--- Provided data ---

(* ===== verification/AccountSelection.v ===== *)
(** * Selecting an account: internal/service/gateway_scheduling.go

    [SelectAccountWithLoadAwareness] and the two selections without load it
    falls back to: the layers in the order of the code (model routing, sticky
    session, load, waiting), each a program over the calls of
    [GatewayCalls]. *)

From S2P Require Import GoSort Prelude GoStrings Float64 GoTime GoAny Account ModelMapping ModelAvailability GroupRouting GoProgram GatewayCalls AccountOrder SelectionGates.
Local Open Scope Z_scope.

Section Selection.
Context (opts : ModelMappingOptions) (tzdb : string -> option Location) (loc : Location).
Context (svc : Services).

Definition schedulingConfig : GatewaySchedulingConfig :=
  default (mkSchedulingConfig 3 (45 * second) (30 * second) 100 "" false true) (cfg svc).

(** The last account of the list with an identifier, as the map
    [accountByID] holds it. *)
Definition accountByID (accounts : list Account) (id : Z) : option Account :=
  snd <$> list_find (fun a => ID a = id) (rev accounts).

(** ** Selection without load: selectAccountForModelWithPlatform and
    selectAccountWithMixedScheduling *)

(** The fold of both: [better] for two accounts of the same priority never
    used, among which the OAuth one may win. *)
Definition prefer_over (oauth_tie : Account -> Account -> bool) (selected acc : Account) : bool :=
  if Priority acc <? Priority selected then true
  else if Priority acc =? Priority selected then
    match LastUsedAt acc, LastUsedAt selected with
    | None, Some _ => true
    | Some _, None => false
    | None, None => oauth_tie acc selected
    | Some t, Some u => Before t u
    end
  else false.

---
--- Provided data ---

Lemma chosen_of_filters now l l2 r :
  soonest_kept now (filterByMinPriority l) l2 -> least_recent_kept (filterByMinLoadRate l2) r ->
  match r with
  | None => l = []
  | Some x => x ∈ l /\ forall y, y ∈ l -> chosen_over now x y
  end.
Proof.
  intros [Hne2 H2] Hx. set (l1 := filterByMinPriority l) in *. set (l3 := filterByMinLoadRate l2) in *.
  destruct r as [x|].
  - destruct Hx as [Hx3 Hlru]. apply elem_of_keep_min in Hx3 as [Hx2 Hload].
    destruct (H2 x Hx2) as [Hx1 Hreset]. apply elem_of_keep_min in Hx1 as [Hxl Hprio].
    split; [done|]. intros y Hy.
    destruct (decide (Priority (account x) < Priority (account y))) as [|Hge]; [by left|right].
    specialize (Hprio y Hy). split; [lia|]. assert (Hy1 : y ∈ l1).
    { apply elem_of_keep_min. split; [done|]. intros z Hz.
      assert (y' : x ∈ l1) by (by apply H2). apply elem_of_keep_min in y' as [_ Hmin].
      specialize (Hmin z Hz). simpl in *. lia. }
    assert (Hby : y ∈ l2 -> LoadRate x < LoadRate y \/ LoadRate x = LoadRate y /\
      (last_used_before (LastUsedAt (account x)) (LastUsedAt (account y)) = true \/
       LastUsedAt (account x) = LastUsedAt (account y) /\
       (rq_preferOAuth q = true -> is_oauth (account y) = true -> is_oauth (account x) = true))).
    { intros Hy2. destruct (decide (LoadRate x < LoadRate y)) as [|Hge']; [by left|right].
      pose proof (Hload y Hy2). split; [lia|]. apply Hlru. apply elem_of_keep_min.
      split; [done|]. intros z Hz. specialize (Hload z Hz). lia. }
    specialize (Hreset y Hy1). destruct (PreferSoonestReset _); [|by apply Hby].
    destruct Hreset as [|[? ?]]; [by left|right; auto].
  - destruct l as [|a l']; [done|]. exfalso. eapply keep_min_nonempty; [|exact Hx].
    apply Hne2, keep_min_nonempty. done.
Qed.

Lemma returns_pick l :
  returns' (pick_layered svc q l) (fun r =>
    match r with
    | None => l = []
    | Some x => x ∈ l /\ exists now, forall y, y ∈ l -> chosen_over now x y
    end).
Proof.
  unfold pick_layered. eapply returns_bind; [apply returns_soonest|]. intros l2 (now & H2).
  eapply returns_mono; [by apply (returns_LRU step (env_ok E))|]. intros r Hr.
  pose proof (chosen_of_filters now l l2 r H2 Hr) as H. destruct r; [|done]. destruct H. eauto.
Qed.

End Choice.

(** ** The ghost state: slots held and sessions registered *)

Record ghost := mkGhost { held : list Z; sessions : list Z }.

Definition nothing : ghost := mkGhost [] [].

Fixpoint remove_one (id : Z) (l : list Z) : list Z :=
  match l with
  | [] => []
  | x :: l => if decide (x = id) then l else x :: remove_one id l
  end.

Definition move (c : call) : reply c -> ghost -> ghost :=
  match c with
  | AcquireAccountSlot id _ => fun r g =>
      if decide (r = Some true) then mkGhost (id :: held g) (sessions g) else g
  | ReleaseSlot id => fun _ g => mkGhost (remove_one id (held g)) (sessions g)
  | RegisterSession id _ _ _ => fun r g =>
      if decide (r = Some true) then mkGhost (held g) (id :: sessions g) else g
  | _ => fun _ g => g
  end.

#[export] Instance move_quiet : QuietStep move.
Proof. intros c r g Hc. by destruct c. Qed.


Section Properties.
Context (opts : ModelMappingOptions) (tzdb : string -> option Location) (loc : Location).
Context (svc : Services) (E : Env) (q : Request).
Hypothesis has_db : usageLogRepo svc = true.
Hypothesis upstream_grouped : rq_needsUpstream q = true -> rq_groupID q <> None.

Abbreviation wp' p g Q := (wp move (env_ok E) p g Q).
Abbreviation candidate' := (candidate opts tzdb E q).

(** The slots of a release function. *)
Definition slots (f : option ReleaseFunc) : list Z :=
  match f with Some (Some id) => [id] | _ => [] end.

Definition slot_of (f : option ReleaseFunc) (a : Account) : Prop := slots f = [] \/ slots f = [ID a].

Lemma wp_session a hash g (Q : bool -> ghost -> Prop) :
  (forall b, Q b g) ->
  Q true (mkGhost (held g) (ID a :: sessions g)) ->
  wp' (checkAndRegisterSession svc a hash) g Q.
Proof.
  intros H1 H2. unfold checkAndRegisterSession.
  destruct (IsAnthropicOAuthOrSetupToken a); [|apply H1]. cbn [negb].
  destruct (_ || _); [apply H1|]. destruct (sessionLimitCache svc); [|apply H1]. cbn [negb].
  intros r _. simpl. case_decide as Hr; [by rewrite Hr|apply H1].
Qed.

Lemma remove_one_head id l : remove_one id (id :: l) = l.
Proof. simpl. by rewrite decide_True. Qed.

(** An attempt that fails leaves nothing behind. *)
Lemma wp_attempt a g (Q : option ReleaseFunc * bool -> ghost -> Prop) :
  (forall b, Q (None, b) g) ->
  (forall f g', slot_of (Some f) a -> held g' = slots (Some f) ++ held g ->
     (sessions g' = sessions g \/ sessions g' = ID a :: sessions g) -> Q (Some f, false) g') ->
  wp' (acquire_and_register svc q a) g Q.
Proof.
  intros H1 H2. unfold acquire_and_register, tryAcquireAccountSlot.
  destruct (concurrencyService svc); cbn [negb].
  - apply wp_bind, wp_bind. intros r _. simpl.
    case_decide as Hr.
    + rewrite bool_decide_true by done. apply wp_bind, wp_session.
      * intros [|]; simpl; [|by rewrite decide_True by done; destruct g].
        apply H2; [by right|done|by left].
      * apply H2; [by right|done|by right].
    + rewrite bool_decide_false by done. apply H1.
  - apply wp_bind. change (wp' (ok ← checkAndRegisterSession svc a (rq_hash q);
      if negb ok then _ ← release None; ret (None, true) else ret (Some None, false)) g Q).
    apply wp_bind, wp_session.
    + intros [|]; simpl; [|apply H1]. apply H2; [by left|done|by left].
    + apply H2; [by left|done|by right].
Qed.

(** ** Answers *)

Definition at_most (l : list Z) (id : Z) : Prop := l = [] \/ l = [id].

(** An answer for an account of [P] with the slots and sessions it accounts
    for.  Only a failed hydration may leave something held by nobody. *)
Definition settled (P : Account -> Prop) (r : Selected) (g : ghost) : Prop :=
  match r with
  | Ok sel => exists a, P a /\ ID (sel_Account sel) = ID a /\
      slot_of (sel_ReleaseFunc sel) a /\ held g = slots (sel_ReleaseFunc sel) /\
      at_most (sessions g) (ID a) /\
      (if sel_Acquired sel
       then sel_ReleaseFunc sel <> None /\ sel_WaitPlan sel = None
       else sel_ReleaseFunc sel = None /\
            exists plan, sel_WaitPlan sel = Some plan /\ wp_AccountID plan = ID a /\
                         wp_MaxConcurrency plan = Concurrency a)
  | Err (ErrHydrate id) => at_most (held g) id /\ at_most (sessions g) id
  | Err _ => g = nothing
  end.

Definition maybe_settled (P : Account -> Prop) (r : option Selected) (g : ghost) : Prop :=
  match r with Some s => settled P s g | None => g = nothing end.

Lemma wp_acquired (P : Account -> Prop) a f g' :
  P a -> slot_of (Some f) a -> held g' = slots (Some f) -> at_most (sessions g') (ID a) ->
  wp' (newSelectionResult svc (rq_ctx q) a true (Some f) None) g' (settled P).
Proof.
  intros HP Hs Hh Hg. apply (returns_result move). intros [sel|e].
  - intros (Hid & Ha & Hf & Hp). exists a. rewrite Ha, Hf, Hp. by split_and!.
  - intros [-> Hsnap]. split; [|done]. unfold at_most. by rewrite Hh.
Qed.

---
--- Provided data ---

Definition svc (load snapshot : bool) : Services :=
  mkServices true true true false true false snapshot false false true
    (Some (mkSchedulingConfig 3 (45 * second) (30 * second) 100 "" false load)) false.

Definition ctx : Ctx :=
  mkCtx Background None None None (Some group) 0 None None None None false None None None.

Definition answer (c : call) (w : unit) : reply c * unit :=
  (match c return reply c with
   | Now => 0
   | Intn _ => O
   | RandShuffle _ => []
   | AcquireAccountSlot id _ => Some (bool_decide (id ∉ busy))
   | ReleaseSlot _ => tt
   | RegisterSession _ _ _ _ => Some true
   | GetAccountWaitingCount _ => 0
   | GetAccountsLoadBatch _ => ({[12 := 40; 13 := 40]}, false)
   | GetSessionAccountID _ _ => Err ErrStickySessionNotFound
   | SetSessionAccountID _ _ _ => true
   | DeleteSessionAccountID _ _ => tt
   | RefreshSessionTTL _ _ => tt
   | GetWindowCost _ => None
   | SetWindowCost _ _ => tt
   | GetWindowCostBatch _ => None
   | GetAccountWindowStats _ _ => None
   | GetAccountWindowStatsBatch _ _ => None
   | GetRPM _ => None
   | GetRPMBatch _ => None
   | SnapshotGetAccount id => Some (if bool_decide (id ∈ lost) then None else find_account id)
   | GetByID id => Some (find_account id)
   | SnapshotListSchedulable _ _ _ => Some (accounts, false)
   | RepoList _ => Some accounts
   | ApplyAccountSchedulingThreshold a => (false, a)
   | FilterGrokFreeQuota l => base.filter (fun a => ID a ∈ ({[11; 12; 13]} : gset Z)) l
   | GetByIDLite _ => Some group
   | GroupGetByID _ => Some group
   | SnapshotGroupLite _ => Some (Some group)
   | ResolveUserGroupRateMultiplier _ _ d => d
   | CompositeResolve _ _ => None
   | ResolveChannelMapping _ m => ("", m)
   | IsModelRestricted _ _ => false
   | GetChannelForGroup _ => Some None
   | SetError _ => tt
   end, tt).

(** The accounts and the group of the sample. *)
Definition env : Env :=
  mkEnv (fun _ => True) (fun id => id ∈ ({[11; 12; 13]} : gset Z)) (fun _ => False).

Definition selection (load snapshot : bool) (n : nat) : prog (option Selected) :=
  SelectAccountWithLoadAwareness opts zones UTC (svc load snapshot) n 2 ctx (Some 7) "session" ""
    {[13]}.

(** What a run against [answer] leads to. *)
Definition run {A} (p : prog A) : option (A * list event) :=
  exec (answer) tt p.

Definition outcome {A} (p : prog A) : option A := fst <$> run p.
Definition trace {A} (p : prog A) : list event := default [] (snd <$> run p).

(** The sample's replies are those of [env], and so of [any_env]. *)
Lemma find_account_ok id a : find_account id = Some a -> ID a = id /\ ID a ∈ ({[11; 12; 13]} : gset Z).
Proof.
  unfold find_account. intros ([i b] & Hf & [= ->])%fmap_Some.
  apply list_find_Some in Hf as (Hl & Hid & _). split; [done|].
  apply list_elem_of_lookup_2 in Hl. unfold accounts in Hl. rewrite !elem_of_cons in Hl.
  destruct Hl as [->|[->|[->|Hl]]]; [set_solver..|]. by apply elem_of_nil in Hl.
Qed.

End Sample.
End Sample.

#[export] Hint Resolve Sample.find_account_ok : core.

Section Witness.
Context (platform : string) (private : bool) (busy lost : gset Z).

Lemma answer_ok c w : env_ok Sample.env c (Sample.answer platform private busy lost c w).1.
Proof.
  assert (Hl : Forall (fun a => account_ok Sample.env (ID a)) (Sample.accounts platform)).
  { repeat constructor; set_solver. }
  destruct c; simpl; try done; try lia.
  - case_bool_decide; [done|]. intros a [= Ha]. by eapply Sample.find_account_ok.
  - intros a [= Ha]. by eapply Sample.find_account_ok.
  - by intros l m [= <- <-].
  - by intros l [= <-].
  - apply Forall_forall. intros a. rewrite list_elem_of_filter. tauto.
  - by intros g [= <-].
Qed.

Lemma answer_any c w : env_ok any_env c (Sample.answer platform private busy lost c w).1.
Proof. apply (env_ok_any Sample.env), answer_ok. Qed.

---

Goal of the exercise: Transcribe, exactly and without additions, the lines of the records above, beginning with the line that contains "else if Priority" and ending with the line that contains "else false.", both included.

Answer to this problem:
  else if Priority acc =? Priority selected then
    match LastUsedAt acc, LastUsedAt selected with
    | None, Some _ => true
    | Some _, None => false
    | None, None => oauth_tie acc selected
    | Some t, Some u => Before t u
    end
  else false.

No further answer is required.